In chemical reactions, the equilibrium constant (\( K_c \)) is a vital tool. It quantifies the ratio of the concentrations of products to reactants at equilibrium for a reversible reaction. Consider the reaction: \[\mathrm{NH}_{4} \mathrm{SH}(s) \rightleftharpoons \mathrm{NH}_{3}(g) + \mathrm{H}_{2} \mathrm{~S}(g) \]. At a given temperature, \( K_c \) remains constant. Importantly, for reactions involving gases and solids, \( K_c \) only involves the concentrations of gaseous components.For the decomposition of ammonium hydrosulfide, the equilibrium constant expression (\( K_c \)) is: - \( K_c = [\mathrm{NH}_3][\mathrm{H}_2 \mathrm{S}] \)This formula highlights that only ammonia and hydrogen sulfide gases appear. Solids are not included!
This simplifies calculations because solids maintain constant density and do not change in concentration, making them irrelevant to the expression of the constant.

To determine concentrations of substances at equilibrium, we assume initial conditions. The process involves tracking changes in concentration as the system approaches equilibrium. When solid \( \mathrm{NH}_{4} \mathrm{SH} \) decomposes, it starts with zero concentration of \( \mathrm{NH}_{3} \) and \( \mathrm{H}_{2} \mathrm{S} \).Changes in concentration are represented by a variable, usually \( x \), which represents the amount of product formed.
Given that one \( \mathrm{NH}_{3} \) and one \( \mathrm{H}_{2} \mathrm{S} \) form per decomposition of \( \mathrm{NH}_{4} \mathrm{SH} \), we have:- \( [\mathrm{NH}_3] = x \)- \( [\mathrm{H}_2 \mathrm{S}] = x \)At equilibrium, both concentrations are equal.
These equal changes reflect the stoichiometry of the reaction, showcasing that for each mole of \( \mathrm{NH}_{4} \mathrm{SH} \) decomposed, one mole each of \( \mathrm{NH}_{3} \) and \( \mathrm{H}_{2} \mathrm{S} \) is generated.

Equilibrium expressions are central to understanding chemical reactions at balance. They involve writing a formula expressing the equilibrium constant (\( K_c \)) based on the concentrations of reactants and products.
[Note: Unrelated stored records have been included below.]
(** ** Properties of the specification *)



(** C2, as stated, fails: with [alarmSns] given and [alarmEmail] the empty
    string, the email option is given but line 82 tests its truthiness, so no
    email subscription reaches the provided topic, which stays as it was. *)
Lemma alarmSns_empty_email_not_subscribed :
  let props := mkProps (Some "") None (Some 0) None None None in
  let σ' := (Watchful_new Sample.cfnRef Sample.stack "watchful" props Sample.world).2 in
  alarmSns props = Some 0 ∧ alarmEmail props = Some "" ∧
  topics Sample.world !! 0 = Some Sample.topic ∧
  ¬ ∃ T', topics σ' !! 0 = Some T' ∧
          sns_subscriptions.EmailSubscription "" ∈ sns.subscriptions T'.
Proof.
  repeat split; try reflexivity.
  intros (T' & HT' & Hin). vm_compute in HT'. injection HT' as <-.
  cbn in Hin. by apply elem_of_nil in Hin.
Qed.

(** C2 (amended): when [alarmSns] is given, the constructor creates no topic,
    whatever its outcome; when the construction succeeds, the instance holds
    the provided topic, and a non-empty [alarmEmail] and/or an [alarmSqs]
    given with it have been subscribed to that provided topic, which changes
    in no other way. *)
Theorem Watchful_new_alarmSns cfnRef scope id props σ t T :
  alarmSns props = Some t →
  topics σ !! t = Some T →
  dom (topics (Watchful_new cfnRef scope id props σ).2) = dom (topics σ) ∧
  ∀ w σ', Watchful_new cfnRef scope id props σ = (Normal w, σ') →
    this_alarmTopic w = Some t ∧
    topics σ' = <[t := subscribed (requested_subscriptions props) T]> (topics σ) ∧
    (∀ e, alarmEmail props = Some e → e ≠ "" →
          sns_subscriptions.EmailSubscription e
            ∈ sns.subscriptions (subscribed (requested_subscriptions props) T)) ∧
    (∀ q, alarmSqs props = Some q →
          sns_subscriptions.SqsSubscription q
            ∈ sns.subscriptions (subscribed (requested_subscriptions props) T)).
Proof.
  intros Ht HT. split.
  { destruct (Watchful_new_any _ _ _ _ _ _ _
                (run_pair (Watchful_new cfnRef scope id props σ)))
      as (_ & Htop & _).
    rewrite Ht in Htop. destruct Htop as [subs ->].
    apply set_eq. intros k. by rewrite dom_alter. }
  intros w σ' Hrun.
  destruct (provided_topic_after_new _ _ _ _ _ _ _ _ _ Ht HT Hrun) as [Hw Htop].
  split; [done|]. split; [done|].
  unfold requested_subscriptions. split.
  - intros e He Hne. rewrite He, js_string_nonempty by done. cbn.
    apply elem_of_app. right. apply list_elem_of_here.
  - intros q Hq. rewrite Hq. cbn.
    apply elem_of_app. right. apply elem_of_app. right. apply list_elem_of_here.
Qed.

Lemma Watchful_new_alarmSns_witness :
  let props := mkProps (Some "ops@example.com") (Some Sample.queue) (Some 0)
                 None None None in
  let w := mkWatchful (child Sample.stack "watchful") (Some 0) (Some 0) [] in
  let σ' := (Watchful_new Sample.cfnRef Sample.stack "watchful" props
               Sample.world).2 in
  this_alarmTopic w = Some 0 ∧
  topics σ' = <[0 := sns.mkTopic ["MyStack"; "Ops"] None
                       [sns_subscriptions.EmailSubscription "ops@example.com";
                        sns_subscriptions.SqsSubscription Sample.queue]]>
                (topics Sample.world).
Proof.
  intros props w σ'.
  destruct (Watchful_new_alarmSns Sample.cfnRef Sample.stack "watchful" props
              Sample.world 0 Sample.topic) as [_ Hok];
    [reflexivity | reflexivity |].
  destruct (Hok w σ') as (Hw & Htop & _); [vm_compute; reflexivity|].
  split; [exact Hw | exact Htop].
Defined.

(** C3, as stated, fails: with [alarmSqs] given and [alarmEmail] the empty
    string (and no [alarmSns]) one topic is created, but only the queue is
    subscribed to it; the email given is not. *)
Lemma both_given_empty_email_not_subscribed :
  let props := mkProps (Some "") (Some Sample.queue) None None None None in
  let σ' := (Watchful_new Sample.cfnRef Sample.stack "watchful" props
               Sample.empty_world).2 in
  alarmEmail props = Some "" ∧ alarmSqs props = Some Sample.queue ∧
  alarmSns props = None ∧
  topics σ' = {[0 := alarm_topic (child Sample.stack "watchful")
                       [sns_subscriptions.SqsSubscription Sample.queue]]} ∧
  ¬ ∃ t T, topics σ' !! t = Some T ∧
           sns_subscriptions.EmailSubscription "" ∈ sns.subscriptions T.
Proof.
  intros props σ'.
  assert (topics σ' = {[0 := alarm_topic (child Sample.stack "watchful")
                         [sns_subscriptions.SqsSubscription Sample.queue]]}) as Hσ'
    by (vm_compute; reflexivity).
  split; [reflexivity|]. split; [reflexivity|]. split; [reflexivity|].
  split; [exact Hσ'|].
  intros (t & T & HT & Hin). rewrite Hσ' in HT.
  apply lookup_singleton_Some in HT as [_ <-]. cbn in Hin.
  apply list_elem_of_singleton in Hin. discriminate.
Qed.

(** C3 (amended): a call allocates at most one topic, whatever its outcome;
    after a successful construction the instance holds at most one
    destination, namely any topic the call allocated, and given a non-empty
    [alarmEmail] and an [alarmSqs] without [alarmSns], exactly one topic has
    been allocated, the email and the queue are both subscribed to it, and
    it is the one the instance holds. *)
Theorem Watchful_new_one_channel cfnRef scope id props σ :
  let σ' := (Watchful_new cfnRef scope id props σ).2 in
  (∀ t1 t2, topics σ !! t1 = None → topics σ !! t2 = None →
            is_Some (topics σ' !! t1) → is_Some (topics σ' !! t2) → t1 = t2) ∧
  ∀ w, (Watchful_new cfnRef scope id props σ).1 = Normal w →
    (∀ t, topics σ !! t = None → is_Some (topics σ' !! t) →
          this_alarmTopic w = Some t) ∧
    (∀ e q, alarmEmail props = Some e → e ≠ "" → alarmSqs props = Some q →
            alarmSns props = None →
            ∃ t, topics σ !! t = None ∧
                 topics σ' =
                   <[t := alarm_topic (this_node w)
                            [sns_subscriptions.EmailSubscription e;
                             sns_subscriptions.SqsSubscription q]]> (topics σ) ∧
                 this_alarmTopic w = Some t).
Proof.
  intros σ'. subst σ'. split.
  - intros t1 t2 H1 H2 S1 S2.
    destruct (Watchful_new_new_topic _ _ _ _ _ _ H1 S1) as (_ & ->).
    by destruct (Watchful_new_new_topic _ _ _ _ _ _ H2 S2) as (_ & ->).
  - intros w Hr.
    destruct (Watchful_new cfnRef scope id props σ) as [r σ'] eqn:Hrun.
    cbn in Hr. subst r. cbn [snd].
    pose proof (Watchful_new_Normal _ _ _ _ _ _ _ Hrun) as (_ & [Hnode _] & Htop & _).
    cbn zeta in Htop. split.
    + intros t Hnone Hsome.
      replace σ' with (Watchful_new cfnRef scope id props σ).2 in Hsome
        by by rewrite Hrun.
      destruct (Watchful_new_new_topic _ _ _ _ _ _ Hnone Hsome) as (Hs & ->).
      rewrite Hs in Htop. rewrite Hrun in Hsome. cbn in Hsome.
      destruct (requested_subscriptions props).
      * destruct Htop as [_ Htop]. rewrite Htop, fresh_topic_unused in Hsome.
        by destruct Hsome.
      * by destruct Htop.
    + intros e q He Hne Hq Hs. rewrite Hs in Htop.
      rewrite (requested_both _ _ _ He Hne Hq) in Htop.
      destruct Htop as [Hw Htop]. exists (fresh (dom (topics σ))).
      split; [apply fresh_topic_unused|]. rewrite Hnode. done.
Qed.

Lemma Watchful_new_one_channel_witness :
  let props := mkProps (Some "ops@example.com") (Some Sample.queue) None
                 None None None in
  let w := mkWatchful (child Sample.stack "watchful") (Some 0) (Some 1) [] in
  ∃ t, topics Sample.world !! t = None ∧
       topics (Watchful_new Sample.cfnRef Sample.stack "watchful" props
                 Sample.world).2 =
         <[t := alarm_topic (this_node w)
                  [sns_subscriptions.EmailSubscription "ops@example.com";
                   sns_subscriptions.SqsSubscription Sample.queue]]>
           (topics Sample.world) ∧
       this_alarmTopic w = Some t.
Proof.
  intros props w.
  destruct (Watchful_new_one_channel Sample.cfnRef Sample.stack "watchful" props
              Sample.world) as [_ Hok].
  destruct (Hok w) as [_ Hboth]; [vm_compute; reflexivity|].
  apply (Hboth "ops@example.com" Sample.queue);
    [reflexivity | discriminate | reflexivity | reflexivity].
Defined.

(** C7, as stated, fails: props whose only destination option is [alarmEmail],
    set to the empty string, create no topic at all. *)
Lemma only_empty_email_creates_nothing :
  let props := mkProps (Some "") None None None None None in
  let r := Watchful_new Sample.cfnRef Sample.stack "watchful" props Sample.world in
  alarmEmail props = Some "" ∧ alarmSqs props = None ∧ alarmSns props = None ∧
  topics r.2 = topics Sample.world ∧
  ¬ ∃ t, topics Sample.world !! t = None ∧ is_Some (topics r.2 !! t).
Proof.
  intros props r.
  assert (topics r.2 = topics Sample.world) as Hr by (vm_compute; reflexivity).
  split; [reflexivity|]. split; [reflexivity|]. split; [reflexivity|].
  split; [exact Hr|].
  intros (t & Hnone & Hsome). rewrite Hr, Hnone in Hsome. by destruct Hsome.
Qed.

(** C7 (amended): without [alarmSns], a successful construction from props
    with only a non-empty [alarmEmail] has allocated exactly one topic
    carrying exactly the email subscription, and one from props with only
    [alarmSqs] exactly one topic carrying exactly the queue subscription; the
    instance holds that topic and no other topic has changed. *)
Theorem Watchful_new_single_destination cfnRef scope id props σ w σ' :
  alarmSns props = None →
  Watchful_new cfnRef scope id props σ = (Normal w, σ') →
  (∀ e, alarmEmail props = Some e → e ≠ "" → alarmSqs props = None →
        ∃ t, topics σ !! t = None ∧
             topics σ' =
               <[t := alarm_topic (this_node w)
                        [sns_subscriptions.EmailSubscription e]]> (topics σ) ∧
             this_alarmTopic w = Some t) ∧
  (∀ q, alarmSqs props = Some q → alarmEmail props = None →
        ∃ t, topics σ !! t = None ∧
             topics σ' =
               <[t := alarm_topic (this_node w)
                        [sns_subscriptions.SqsSubscription q]]> (topics σ) ∧
             this_alarmTopic w = Some t).
Proof.
  intros Hs Hrun.
  apply Watchful_new_Normal in Hrun as (_ & [Hnode _] & Htop & _).
  cbn zeta in Htop. rewrite Hs in Htop. rewrite Hnode. split.
  - intros e He Hne Hq. exists (fresh (dom (topics σ))).
    rewrite (requested_email_only _ _ He Hne Hq) in Htop.
    destruct Htop as [Hw Htop]. split; [apply fresh_topic_unused | done].
  - intros q Hq He. exists (fresh (dom (topics σ))).
    rewrite (requested_queue_only _ _ Hq He) in Htop.
    destruct Htop as [Hw Htop]. split; [apply fresh_topic_unused | done].
Qed.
For gas-solid mixtures like \( \mathrm{NH}_{4} \mathrm{SH} \rightleftharpoons \mathrm{NH}_{3} \) and \( \mathrm{H}_{2} \mathrm{S} \), only gaseous components are included.The equilibrium expression for the given reaction becomes:- \( K_c = x^2 \)Where \( x \) is the change in concentration from initial zero values of gaseous products.
This quadratic equation indicates the delicate balance between products and the position of equilibrium. Consequently, solving \( x \) requires basic algebra: 1. Take the square root of both sides: \( x = \sqrt{1.2 \times 10^{-4}} \)2. Calculate to find the exact concentration at equilibrium.Ultimately, the equilibrium expression offers precise insights into how concentrations evolve until equilibrium is reached.